Your lead editorial Dec. 11 about senior driving was a helpful description about the complicated issues faced by the Bureau of Motor Vehicles, senior drivers and their families. However, it overstates the magnitude of the problem when it asserts that “the accident rate stays flat until the driver reaches retirement age, after which it starts to rise again to mirror and then exceed that of teenage drivers. In fact, drivers age 70 and older are involved in more crashes per mile driven than any age group.”

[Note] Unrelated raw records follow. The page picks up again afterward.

Lemma rfc_month_loop start t r tz' rest : forall index,
  rfc_accepts (at_state ON_MONTH start t) (padded []) index rest r tz' <->
  exists mon sp tail, alphas mon /\ aws_isspace sp = true /\ rest = mon ++ sp :: tail /\
    let m := get_month_number_from_str date_str start (index + zlength mon + 1) in
    -1 < m /\ rfc_accepts (at_state ON_YEAR (index + zlength mon + 1) (set_mon t m)) (padded []) (index + zlength mon + 1) tail r tz'.
Proof.
  induction rest as [| c rest IH]; intros index.
  { rewrite rfc_accepts_nil. split; [now intros (_ & _ & ? & _) |]. intros (mon & sp & tl & _ & _ & E & _). now destruct mon. }
  rewrite rfc_accepts_step. unfold rfc_822_step. cbn [state at_state state_start_index parsed_time].
  destruct (aws_isspace c) eqn:Es; [| destruct (aws_isalpha c) eqn:Ea]; cbn -[aws_isspace aws_isalpha get_month_number_from_str].
  - set (m := get_month_number_from_str date_str start (index + 1)).
    assert ((match (if -1 <? m then go (at_state ON_MONTH start t) ON_YEAR (index + 1) (set_mon t m) else fail (at_state ON_MONTH start t))
              ≫= (fun p => Some (p, padded [])) with Some (p1, tz1) => rfc_accepts p1 tz1 (index + 1) rest r tz' | None => False end)
            <-> -1 < m /\ rfc_accepts (at_state ON_YEAR (index + 1) (set_mon t m)) (padded []) (index + 1) rest r tz') as H.
    { destruct (Z.ltb_spec (-1) m); cbn; [naive_solver |]. rewrite rfc_accepts_error. split; [contradiction | lia]. }
    etransitivity; [exact H |]. split.
    + intros Ha. exists [], c, rest. change (zlength []) with 0. rewrite Z.add_0_r. now repeat constructor.
    + intros (mon & sp & tl & Hal & Hs & E & Ha). destruct mon as [| d mon]; [| injection E as -> ->; inversion Hal; subst; rewrite space_no_alpha in *; easy].
      injection E as -> ->. change (zlength []) with 0 in Ha. now rewrite Z.add_0_r in Ha.
  - rewrite IH. split.
    + intros (mon & sp & tl & Hal & Hs & -> & Ha). exists (c :: mon), sp, tl. rewrite zlength_cons. 
      replace (index + (1 + zlength mon) + 1) with (index + 1 + zlength mon + 1) by ring.
      split; [now constructor |]. split; [exact Hs |]. split; [reflexivity | exact Ha].
    + intros (mon & sp & tl & Hal & Hs & E & Ha). destruct mon as [| d mon]; injection E as -> ->; [congruence |].
      rewrite zlength_cons in Ha. replace (index + (1 + zlength mon) + 1) with (index + 1 + zlength mon + 1) in Ha by ring.
      inversion Hal; subst. now exists mon, sp, tl.
  - rewrite rfc_accepts_error. split; [contradiction |]. intros (mon & sp & tl & Hal & Hs & E & _).
    destruct mon as [| d mon]; injection E as -> ->; [congruence |]. inversion Hal; congruence.
Qed.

The way one measures outcomes makes a big difference in how senior drivers (generally older than 70) compare to teenage ones: crashes or fatalities, by driver or by estimated 100,000 miles driven. Both national and Maine data consistently show crash rates per driver for seniors up into their 90s insignificantly different from middle-age drivers. Crash rates per estimated 100,000 miles driven for drivers 75-80 are modestly (1.5-3 times) higher than for middle-age drivers, whereas teen drivers are more than six times higher.

Fatalities per driver, however, do jump markedly after age 75, and by 90 approach the fatality rates seen in 16 year olds. The frailty of the elderly plays a larger role in these fatalities; crashes of similar severity are more likely to kill a senior older than 75 and/or his peer-age passengers than a teenager and his companions. Most studies estimate this frailty effect of aging as contributing 50 percent to 75 percent of the increased fatality rate for elderly drivers. Better car and traffic design also help all age groups dramatically.

But senior driving issues are significant, especially for the drivers themselves. Self and family identification, Bureau of Motor Vehicle policy changes, community reporting and better public transportation systems all need to be buffed up, as the editorial suggests.